## [Source material]

(** [series <= n] for a number [n]; a comparison with [NaN] is false. *)
Definition le_scalar (n : Z) (lens : list (option Z)) : list bool :=
  map (λ o, match o with Some k => k <=? n | None => false end) lens.

(** [series <= other] for a boolean series [other], [True] counting
    as 1 and [False] as 0. *)
Definition le_series (lens : list (option Z)) (other : list bool)
    : list bool :=
  zip_with (λ o b, match o with
                   | Some k => k <=? Z.b2z b
                   | None => false
                   end) lens other.

(** [a & b] on two boolean series of one frame. *)
Definition and_series (a b : list bool) : list bool := zip_with andb a b.

(** [n & series] for an integer [n] and a boolean series: the bitwise
    and of [n] with 1 or 0, read back as a boolean. *)
Definition rand_int (n : Z) (s : list bool) : list bool :=
  map (λ b, negb (Z.eqb (Z.land n (Z.b2z b)) 0)) s.

Fixpoint select {A} (mask : list bool) (l : list A) : list A :=
  match mask, l with
  | b :: mask', x :: l' =>
      if b then x :: select mask' l' else select mask' l'
  | _, _ => []
  end.

(** [df[mask]] for a boolean series [mask]: the rows where it holds. *)
Definition getitem_mask (mask : list bool) (df : DataFrame) : DataFrame :=
  {| columns := columns df;
     index := Int64Index (select mask (labels_of (index df)));
     rows := select mask (rows df) |}.

(** Iterating a frame yields its column labels. *)
Definition iter_frame (df : DataFrame) : list string := columns df.

(** *** [pd.DataFrame(records)] for a list of dictionaries *)

Definition add_key (acc : list string) (k : string) : list string :=
  if bool_decide (k ∈ acc) then acc else acc ++ [k].

Definition record_columns (records : list (PyDict.t Value)) : list string :=
  fold_left (λ acc r, fold_left add_key (PyDict.keys r) acc) records [].

(** The integers of a column that holds a missing value are stored as
    [float64]: an integer is rounded to the nearest number with 53
    significant bits, ties to the even one. *)
Definition round_double (z : Z) : Z :=
  let a := Z.abs z in
  if a <=? 2 ^ 53 then z
  else
    let e := Z.log2 a - 52 in
    let q := Z.shiftr a e in
    let r := Z.land a (Z.ones e) in
    let half := Z.shiftl 1 (e - 1) in
    let q' := if (half <? r) || ((r =? half) && Z.odd q) then q + 1 else q in
    Z.sgn z * Z.shiftl q' e.

(** The scan of a column by the constructor, value after value: the
    column stays a column of objects when it holds a string, an integer
    outside 64 bits, or, before any [None], both a negative integer and
    one from [2^63] on.  [null_] records a [None] seen, [uint_] and
    [sint_] an integer from [2^63] on and a negative one seen before
    it. *)
Fixpoint object_column (null_ uint_ sint_ : bool) (raw : list (option Value))
    : bool :=
  match raw with
  | [] => false
  | None :: raw' => object_column null_ uint_ sint_ raw'
  | Some VNone :: raw' => object_column true uint_ sint_ raw'
  | Some (VStr _) :: _ => true
  | Some (VInt z) :: raw' =>
      let uint' := uint_ || (negb null_ && (2 ^ 63 <=? z)) in
      let sint' := sint_ || (negb null_ && (z <? 0)) in
      if (uint' && sint') || (2 ^ 64 <=? z) || (z <? - 2 ^ 63) then true
      else object_column null_ uint' sint' raw'
  end.

Definition is_missing (o : option Value) : bool :=
  match o with None => true | _ => false end.
Definition is_none (o : option Value) : bool :=
  match o with Some VNone => true | _ => false end.
Definition is_int (o : option Value) : bool :=
  match o with Some (VInt _) => true | _ => false end.

(** A column is a [float64] column when it is no column of objects and
    a record lacks the key (a missing key is [NaN]), or one holds
    [None] and another a number. *)
Definition float_column (raw : list (option Value)) : bool :=
  negb (object_column false false false raw)
  && (existsb is_missing raw || (existsb is_none raw && existsb is_int raw)).

(** The cell of a value: in a [float64] column [None] is [NaN] and an
    integer is rounded; elsewhere the value is kept as it is. *)
Definition to_cell (float : bool) (o : option Value) : Cell :=
  match o with
  | None => NaN
  | Some VNone => if float then NaN else PyNone
  | Some (VInt z) => Int (if float then round_double z else z)
  | Some (VStr s) => Str s
  end.

Definition from_records (records : list (PyDict.t Value)) : DataFrame :=
  let cols := record_columns records in
  let float k := float_column (map (PyDict.get k) records) in
  {| columns := cols;
     index := RangeIndex 0 (Z.of_nat (List.length records));
     rows := map (λ r, map (λ k, to_cell (float k) (PyDict.get k r)) cols)
                 records |}.

End Pd.

(** ** Checks *)

Inductive Check : Type :=
  | IsInCheck (field_name : string) (cached_list : list Value)
  | LengthCheck (field_name : string) (len : Z).

(** The constructor of [LengthCheck]: the length is the second positional
    argument when there is one, else 0. *)
Definition LengthCheck_init (field_name : string) (rest : list Z) : Check :=
  match rest with
  | [] => LengthCheck field_name 0
  | n :: _ => LengthCheck field_name n
  end.

Definition field_name (c : Check) : string :=
  match c with
  | IsInCheck f _ | LengthCheck f _ => f
  end.

(** What [validate] returns: a boolean series, or (with [nullable]) the
    frame indexed by a mask. *)
Inductive Validation : Type :=
  | VSeries (s : list bool)
  | VFrame (df : Pd.DataFrame).

Definition IsInCheck_validate (f : string) (cached_list : list Value)
    (df : Pd.DataFrame) (nullable : bool) : Result Validation :=
  if nullable then
    col ← Pd.getitem f df;
    col' ← Pd.getitem f df;
    Ok (VFrame (Pd.getitem_mask
                  (Pd.and_series (Pd.isin cached_list col) (Pd.isnull col'))
                  df))
  else
    col ← Pd.getitem f df;
    Ok (VSeries (Pd.isin cached_list col)).
Lemma inc_incrementVehicleCount type p :
  getElementById ("inc-" +:+ type) (incrementVehicleCount type p) =
  (λ el, set_textContent
           ("↑ " +:+ JS.toString
                       (JS.add match match_arrow_digits (textContent el) with
                               | Some digits => parseInt digits
                               | None => Num 0
                               end (Num 1)) +:+ " in last min") el)
    <$> getElementById ("inc-" +:+ type) p.
Proof.
  unfold incrementVehicleCount.
  pose proof (count_id_not_inc_id type) as Hne.
  set (p1 := match getElementById ("count-" +:+ type) p with
             | Some countEl =>
                 update_element ("count-" +:+ type)
                   (set_textContent
                      (JS.toString (JS.add (or_zero (parseInt (textContent countEl))) (Num 1)))) p
             | None => p
             end).
  assert (Hsame : getElementById ("inc-" +:+ type) p1 = getElementById ("inc-" +:+ type) p).
  { subst p1. destruct (getElementById ("count-" +:+ type) p); [| reflexivity].
    by rewrite lookup_update_element_ne. }
  rewrite <- Hsame. clearbody p1.
  destruct (getElementById ("inc-" +:+ type) p1) as [el |] eqn:Hel.
  - lookup_element. by rewrite Hel.
  - by rewrite Hel.
Qed.

Lemma match_arrow_label (n : Z) :
  0 <= n ->
  match_arrow_digits ("↑ " +:+ JS.toString (Num n) +:+ " in last min")
  = Some (JS.toString (Num n)).
Proof.
  intros Hn. destruct (toString_digits n Hn) as [Hdigits Hne].
  rewrite !string_app_cons. cbn [match_arrow_digits].
  rewrite <- !string_app_cons, strip_prefix_app.
  rewrite take_digits_app by done.
  change (take_digits " in last min") with "". rewrite string_app_nil_r.
  by rewrite decide_False.
Qed.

## [Your objective]
Output every line of the data again, exactly.

## [Answer to this problem]
(** [series <= n] for a number [n]; a comparison with [NaN] is false. *)
Definition le_scalar (n : Z) (lens : list (option Z)) : list bool :=
  map (λ o, match o with Some k => k <=? n | None => false end) lens.

(** [series <= other] for a boolean series [other], [True] counting
    as 1 and [False] as 0. *)
Definition le_series (lens : list (option Z)) (other : list bool)
    : list bool :=
  zip_with (λ o b, match o with
                   | Some k => k <=? Z.b2z b
                   | None => false
                   end) lens other.

(** [a & b] on two boolean series of one frame. *)
Definition and_series (a b : list bool) : list bool := zip_with andb a b.

(** [n & series] for an integer [n] and a boolean series: the bitwise
    and of [n] with 1 or 0, read back as a boolean. *)
Definition rand_int (n : Z) (s : list bool) : list bool :=
  map (λ b, negb (Z.eqb (Z.land n (Z.b2z b)) 0)) s.

Fixpoint select {A} (mask : list bool) (l : list A) : list A :=
  match mask, l with
  | b :: mask', x :: l' =>
      if b then x :: select mask' l' else select mask' l'
  | _, _ => []
  end.

(** [df[mask]] for a boolean series [mask]: the rows where it holds. *)
Definition getitem_mask (mask : list bool) (df : DataFrame) : DataFrame :=
  {| columns := columns df;
     index := Int64Index (select mask (labels_of (index df)));
     rows := select mask (rows df) |}.

(** Iterating a frame yields its column labels. *)
Definition iter_frame (df : DataFrame) : list string := columns df.

(** *** [pd.DataFrame(records)] for a list of dictionaries *)

Definition add_key (acc : list string) (k : string) : list string :=
  if bool_decide (k ∈ acc) then acc else acc ++ [k].

Definition record_columns (records : list (PyDict.t Value)) : list string :=
  fold_left (λ acc r, fold_left add_key (PyDict.keys r) acc) records [].

(** The integers of a column that holds a missing value are stored as
    [float64]: an integer is rounded to the nearest number with 53
    significant bits, ties to the even one. *)
Definition round_double (z : Z) : Z :=
  let a := Z.abs z in
  if a <=? 2 ^ 53 then z
  else
    let e := Z.log2 a - 52 in
    let q := Z.shiftr a e in
    let r := Z.land a (Z.ones e) in
    let half := Z.shiftl 1 (e - 1) in
    let q' := if (half <? r) || ((r =? half) && Z.odd q) then q + 1 else q in
    Z.sgn z * Z.shiftl q' e.

(** The scan of a column by the constructor, value after value: the
    column stays a column of objects when it holds a string, an integer
    outside 64 bits, or, before any [None], both a negative integer and
    one from [2^63] on.  [null_] records a [None] seen, [uint_] and
    [sint_] an integer from [2^63] on and a negative one seen before
    it. *)
Fixpoint object_column (null_ uint_ sint_ : bool) (raw : list (option Value))
    : bool :=
  match raw with
  | [] => false
  | None :: raw' => object_column null_ uint_ sint_ raw'
  | Some VNone :: raw' => object_column true uint_ sint_ raw'
  | Some (VStr _) :: _ => true
  | Some (VInt z) :: raw' =>
      let uint' := uint_ || (negb null_ && (2 ^ 63 <=? z)) in
      let sint' := sint_ || (negb null_ && (z <? 0)) in
      if (uint' && sint') || (2 ^ 64 <=? z) || (z <? - 2 ^ 63) then true
      else object_column null_ uint' sint' raw'
  end.

Definition is_missing (o : option Value) : bool :=
  match o with None => true | _ => false end.
Definition is_none (o : option Value) : bool :=
  match o with Some VNone => true | _ => false end.
Definition is_int (o : option Value) : bool :=
  match o with Some (VInt _) => true | _ => false end.

(** A column is a [float64] column when it is no column of objects and
    a record lacks the key (a missing key is [NaN]), or one holds
    [None] and another a number. *)
Definition float_column (raw : list (option Value)) : bool :=
  negb (object_column false false false raw)
  && (existsb is_missing raw || (existsb is_none raw && existsb is_int raw)).

(** The cell of a value: in a [float64] column [None] is [NaN] and an
    integer is rounded; elsewhere the value is kept as it is. *)
Definition to_cell (float : bool) (o : option Value) : Cell :=
  match o with
  | None => NaN
  | Some VNone => if float then NaN else PyNone
  | Some (VInt z) => Int (if float then round_double z else z)
  | Some (VStr s) => Str s
  end.

Definition from_records (records : list (PyDict.t Value)) : DataFrame :=
  let cols := record_columns records in
  let float k := float_column (map (PyDict.get k) records) in
  {| columns := cols;
     index := RangeIndex 0 (Z.of_nat (List.length records));
     rows := map (λ r, map (λ k, to_cell (float k) (PyDict.get k r)) cols)
                 records |}.

End Pd.

(** ** Checks *)

Inductive Check : Type :=
  | IsInCheck (field_name : string) (cached_list : list Value)
  | LengthCheck (field_name : string) (len : Z).

(** The constructor of [LengthCheck]: the length is the second positional
    argument when there is one, else 0. *)
Definition LengthCheck_init (field_name : string) (rest : list Z) : Check :=
  match rest with
  | [] => LengthCheck field_name 0
  | n :: _ => LengthCheck field_name n
  end.

Definition field_name (c : Check) : string :=
  match c with
  | IsInCheck f _ | LengthCheck f _ => f
  end.

(** What [validate] returns: a boolean series, or (with [nullable]) the
    frame indexed by a mask. *)
Inductive Validation : Type :=
  | VSeries (s : list bool)
  | VFrame (df : Pd.DataFrame).

Definition IsInCheck_validate (f : string) (cached_list : list Value)
    (df : Pd.DataFrame) (nullable : bool) : Result Validation :=
  if nullable then
    col ← Pd.getitem f df;
    col' ← Pd.getitem f df;
    Ok (VFrame (Pd.getitem_mask
                  (Pd.and_series (Pd.isin cached_list col) (Pd.isnull col'))
                  df))
  else
    col ← Pd.getitem f df;
    Ok (VSeries (Pd.isin cached_list col)).
Lemma inc_incrementVehicleCount type p :
  getElementById ("inc-" +:+ type) (incrementVehicleCount type p) =
  (λ el, set_textContent
           ("↑ " +:+ JS.toString
                       (JS.add match match_arrow_digits (textContent el) with
                               | Some digits => parseInt digits
                               | None => Num 0
                               end (Num 1)) +:+ " in last min") el)
    <$> getElementById ("inc-" +:+ type) p.
Proof.
  unfold incrementVehicleCount.
  pose proof (count_id_not_inc_id type) as Hne.
  set (p1 := match getElementById ("count-" +:+ type) p with
             | Some countEl =>
                 update_element ("count-" +:+ type)
                   (set_textContent
                      (JS.toString (JS.add (or_zero (parseInt (textContent countEl))) (Num 1)))) p
             | None => p
             end).
  assert (Hsame : getElementById ("inc-" +:+ type) p1 = getElementById ("inc-" +:+ type) p).
  { subst p1. destruct (getElementById ("count-" +:+ type) p); [| reflexivity].
    by rewrite lookup_update_element_ne. }
  rewrite <- Hsame. clearbody p1.
  destruct (getElementById ("inc-" +:+ type) p1) as [el |] eqn:Hel.
  - lookup_element. by rewrite Hel.
  - by rewrite Hel.
Qed.

Lemma match_arrow_label (n : Z) :
  0 <= n ->
  match_arrow_digits ("↑ " +:+ JS.toString (Num n) +:+ " in last min")
  = Some (JS.toString (Num n)).
Proof.
  intros Hn. destruct (toString_digits n Hn) as [Hdigits Hne].
  rewrite !string_app_cons. cbn [match_arrow_digits].
  rewrite <- !string_app_cons, strip_prefix_app.
  rewrite take_digits_app by done.
  change (take_digits " in last min") with "". rewrite string_app_nil_r.
  by rewrite decide_False.
Qed.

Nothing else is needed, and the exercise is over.